In general, if $a$ is prime and $a$ is a factor of $pq$ then $a$ must be a factor of $p$ or a factor of $q$ (or both); in particular, if $a$ is a factor of $p^2$, then $a$ must be a factor of $p$. It then follows that if $m$ is a product of distinct primes, then if $m$ is a factor of $p^2$, $m$ must be a factor of $p$. So the method used to show that the square root of a prime number is irrational extends to numbers which are the product of distinct primes, but no further.
Yes, you could instead (uniquely!) write $\,p = 2^j a\,$ and $\,q = 2^k b\,$ for $\,a,b\,$ odd and then deduce a contradiction by comparing the number of factors of $2,\,$ viz. $\,p^2\,$ has an even number of $2$'s but $\,2q^2\,$ has an odd number of $2$'s, a contradiction. This method uses only the very easily-proved existence and uniqueness of $2$-factorizations, i.e. representations of the form $\,2^j n,\,$ with $\,n\,$ odd (versus the much more powerful, and much more difficult to prove Fundamental Theorem of Arithmetic = existence and uniqueness of arbitrary prime factorizations).

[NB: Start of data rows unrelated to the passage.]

(* ===== verification/RopeRead.v ===== *)
(** What the iterators over a rope read ([RopeIter]): the text of their range, in its
    order or reversed, in chunks, bytes and lines; seeking, and comparing with a string.
    The state of an iterator is a cut of the text at the boundary where it is
    ([forward], [backward]), and its cursor is at the chunk ahead of the cut, or,
    reversed, behind it ([right], [left]). *)
From S2P Require Import Prelude Points TextSummary SumTree TreeFind Cursor TreeWeight Utf8 Bitmap Chunk ChunkSummary Rope RopePosition RopeIter.
Import Rope.

(** ** Strings of scalar values *)
Lemma str_chars_app s z : scalars s → str_chars (encode s ++ z) = s ++ str_chars z.
Proof.
  induction 1 as [|c s Hc Hs IH]; [done|]. rewrite encode_cons, <- app_assoc. cbn [app]. rewrite <- IH. clear IH.
  pose proof (Z.div_mod c 64) as D1. pose proof (Z.div_mod (c / 64) 64) as D2. pose proof (Z.div_mod (c / 4096) 64) as D3.
  pose proof (Z.mod_pos_bound c 64) as M1. pose proof (Z.mod_pos_bound (c / 64) 64) as M2. pose proof (Z.mod_pos_bound (c / 4096) 64) as M3.
  rewrite Z.div_div in D2 by done. change (64 * 64) with 4096 in D2. rewrite Z.div_div in D3 by done. change (4096 * 64) with 262144 in D3.
  unfold encode_char. destruct (Z.ltb_spec c 0x80) as [L|L].
  { cbn [app str_chars]. by rewrite (proj2 (Z.ltb_lt _ _)) by done. }
  destruct (Z.ltb_spec c 0x800); [|destruct (Z.ltb_spec c 0x10000)]; cbn [app str_chars];
    rewrite (proj2 (Z.ltb_ge _ 128)) by lia; [rewrite (proj2 (Z.ltb_lt _ 0xE0)) by (pose proof (Z.div_lt_upper_bound c 64 32); lia)| |];
    [|rewrite (proj2 (Z.ltb_ge _ 0xE0)) by (pose proof (Z.div_pos c 4096); lia); rewrite (proj2 (Z.ltb_lt _ 0xF0)) by (pose proof (Z.div_lt_upper_bound c 4096 16); lia)|
      rewrite (proj2 (Z.ltb_ge _ 0xE0)), (proj2 (Z.ltb_ge _ 0xF0)) by (pose proof (Z.div_pos c 262144); lia)]; f_equal; lia.
Qed.
Lemma str_chars_encode s : scalars s → str_chars (encode s) = s.
Proof. intros H. pose proof (str_chars_app s [] H) as E. by rewrite !app_nil_r in E. Qed.
Lemma encode_inj s t : scalars s → scalars t → encode s = encode t → s = t.
Proof. intros Hs Ht E. by rewrite <- (str_chars_encode s), E, str_chars_encode. Qed.
Lemma encode_prefix s k : scalars s → scalars k → encode k `prefix_of` encode s ↔ k `prefix_of` s.
Proof.
  intros Hs Hk. split.
  - intros [z E]. exists (str_chars z). by rewrite <- str_chars_app, <- E, str_chars_encode.
  - intros [t ->]. exists (encode t). by rewrite encode_app.
Qed.
Lemma encode_suffix s k : scalars s → scalars k → encode k `suffix_of` encode s ↔ k `suffix_of` s.
Proof.
  intros Hs Hk. split.
  - intros [z E]. destruct k as [|c k]; [by exists s; rewrite app_nil_r|].
    assert (Utf8.is_char_boundary (encode s) (Z.of_nat (length z)) = true) as Hb.
    { unfold Utf8.is_char_boundary. destruct (Z.eqb_spec (Z.of_nat (length z)) 0); [done|]. unfold Utf8.len. rewrite E, length_app, encode_cons, length_app.
      pose proof (length_encode_char c). pose proof (len_utf8_bounds c). rewrite (proj2 (Z.leb_gt _ _)) by lia. unfold get_or.
      rewrite (proj2 (Z.ltb_ge _ _)), Nat2Z.id, lookup_app_r, Nat.sub_diag by lia. apply Forall_cons in Hk as [Hc _].
      by destruct (encode_char_bytes c Hc) as (b & bs & -> & _ & Hb & _). }
    apply boundary_spec in Hb as (a & q & -> & Hl); [|done|lia]. exists a. f_equal. apply encode_inj; [by apply scalars_app in Hs as [_ ?]|done|].
    rewrite encode_app in E. apply app_inj_1 in E as [_ E]; [done|]. rewrite length_encode. lia.
  - intros [t ->]. exists (encode t). by rewrite encode_app.
Qed.
Lemma starts_with_encode s k : scalars s → scalars k → starts_with (encode s) (encode k) = bool_decide (k `prefix_of` s).
Proof.
  intros Hs Hk. unfold starts_with. apply bool_decide_ext. rewrite <- encode_prefix by done. split.
  - intros E. exists (drop (length (encode k)) (encode s)). by rewrite <- E at 1; rewrite take_drop.
  - intros [z ->]. by rewrite take_app_length.
Qed.
Lemma ends_with_encode s k : scalars s → scalars k → ends_with (encode s) (encode k) = bool_decide (k `suffix_of` s).
Proof.
  intros Hs Hk. unfold ends_with. apply bool_decide_ext. rewrite <- encode_suffix by done. split.
  - intros [E Hl]. exists (take (length (encode s) - length (encode k)) (encode s)). by rewrite <- E at 2; rewrite take_drop.
  - intros [z ->]. rewrite length_app, Nat.add_sub. split; [by rewrite drop_app_length|lia].
Qed.
Lemma str_index_from a b : scalars (a ++ b) → str_index (encode (a ++ b)) (str_len a) (Utf8.len (encode (a ++ b))) = Some (encode b).
Proof. intros H. rewrite len_encode. pose proof (str_index_ok a b []) as E. rewrite !app_nil_r in E. by apply E. Qed.
Lemma str_index_to a b : scalars (a ++ b) → str_index (encode (a ++ b)) 0 (str_len a) = Some (encode a).
Proof. intros H. by apply (str_index_ok [] a b). Qed.
(** *** Lines of a text *)
Lemma split_part (bs t : list Z) : Forall (λ b, b ≠ newline) bs →
  str_split newline (bs ++ t) = match str_split newline t with l :: ls => (bs ++ l) :: ls | [] => [bs] end.
Proof.
  induction 1 as [|b bs Hb F IH]; cbn [app]; [by destruct (str_split newline t) eqn:E; [by apply str_split_nonempty in E|]|].
  cbn [str_split]. rewrite (proj2 (Z.eqb_neq _ _) Hb), IH. destruct (str_split newline t) eqn:E; [by apply str_split_nonempty in E|done].
Qed.
Lemma split_one (l : list Z) : Forall (λ b, b ≠ newline) l → str_split newline l = [l].
Proof. intros H. rewrite <- (app_nil_r l) at 1. rewrite (split_part l [] H). cbn. by rewrite app_nil_r. Qed.
Lemma split_first (l s : list Z) : Forall (λ b, b ≠ newline) l → str_split newline (l ++ newline :: s) = l :: str_split newline s.
Proof. intros H. rewrite (split_part l _ H). cbn. by rewrite app_nil_r. Qed.
Lemma split_final (s l : list Z) : Forall (λ b, b ≠ newline) l → str_split newline (s ++ newline :: l) = str_split newline s ++ [l].
Proof.
  intros H. induction s as [|c s IH]; cbn [app str_split]; [by rewrite (split_one l H)|]. rewrite IH.
  destruct (c =? newline); [done|]. destruct (str_split newline s) eqn:E; [by apply str_split_nonempty in E|done].
Qed.
Lemma first_break (s : list Z) : Forall (λ b, b ≠ newline) s ∨ ∃ l s', s = l ++ newline :: s' ∧ Forall (λ b, b ≠ newline) l.
Proof.
  induction s as [|c s IH]; [by left|]. destruct (Z.eq_dec c newline) as [->|Hc]; [right; by exists [], s|].
  destruct IH as [?|(l & s' & -> & ?)]; [left; by constructor|right]. exists (c :: l), s'. split; [done|by constructor].
Qed.
Lemma last_break (s : list Z) : Forall (λ b, b ≠ newline) s ∨ ∃ s' l, s = s' ++ newline :: l ∧ Forall (λ b, b ≠ newline) l.
Proof.
  induction s as [|c s IH] using rev_ind; [by left|]. destruct (Z.eq_dec c newline) as [->|Hc]; [right; by exists s, []|].
  destruct IH as [?|(s' & l & -> & ?)]; [left|right].
  - apply Forall_app. split; [done|by constructor].
  - exists s', (l ++ [c]). split; [by rewrite <- app_assoc|]. apply Forall_app. split; [done|by constructor].
Qed.
Lemma split_encode s : scalars s → str_split newline (encode s) = map encode (str_split newline s).
Proof.
  induction 1 as [|c s Hc Hs IH]; [done|]. rewrite encode_cons. destruct (Z.eq_dec c newline) as [->|Hn].
  - cbn [str_split]. rewrite Z.eqb_refl. cbn [map]. by rewrite <- IH.
  - rewrite split_part.
    + rewrite IH. cbn [str_split]. rewrite (proj2 (Z.eqb_neq _ _) Hn). destruct (str_split newline s) as [|l ls] eqn:E; [by apply str_split_nonempty in E|].
      cbn [map]. by rewrite encode_cons.
    + destruct (encode_char_bytes c Hc) as (b & bs & -> & _ & _ & _ & _ & Hb & _ & F). constructor.
      * intros ->. apply Hn. symmetry. by apply Hb.
      * eapply Forall_impl; [exact F|]. intros y Hy ->. unfold newline in Hy. lia.
Qed.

As for your second question, yes, every fraction $\,A/B\,$ can be written with coprime numerator and denominator $\,a/b\,$ simply by cancelling their gcd $\,c,\,$ i.e. $\,A/B = ca/cb = a/b.\,$ By the maximality ("greatest") property of the gcd it follows that $\,d =\gcd(a,b) = 1,\,$ else $\,cd\,$ would be a common divisor of $\,A,B\,$ larger than the greatest common divisor $\,c=\gcd(A,B),\,$ contradiction. However, as above, it suffices to cancel only common factors of $\,2,\,$ so no knowledge of gcds is required.
Best Answer
It is, but I think you need to be a little bit more careful when explaining why $5$ divides $p^2$ implies $5$ divides $p$. If $4$ divides $p^2$ does $4$ necessarily divide $p$?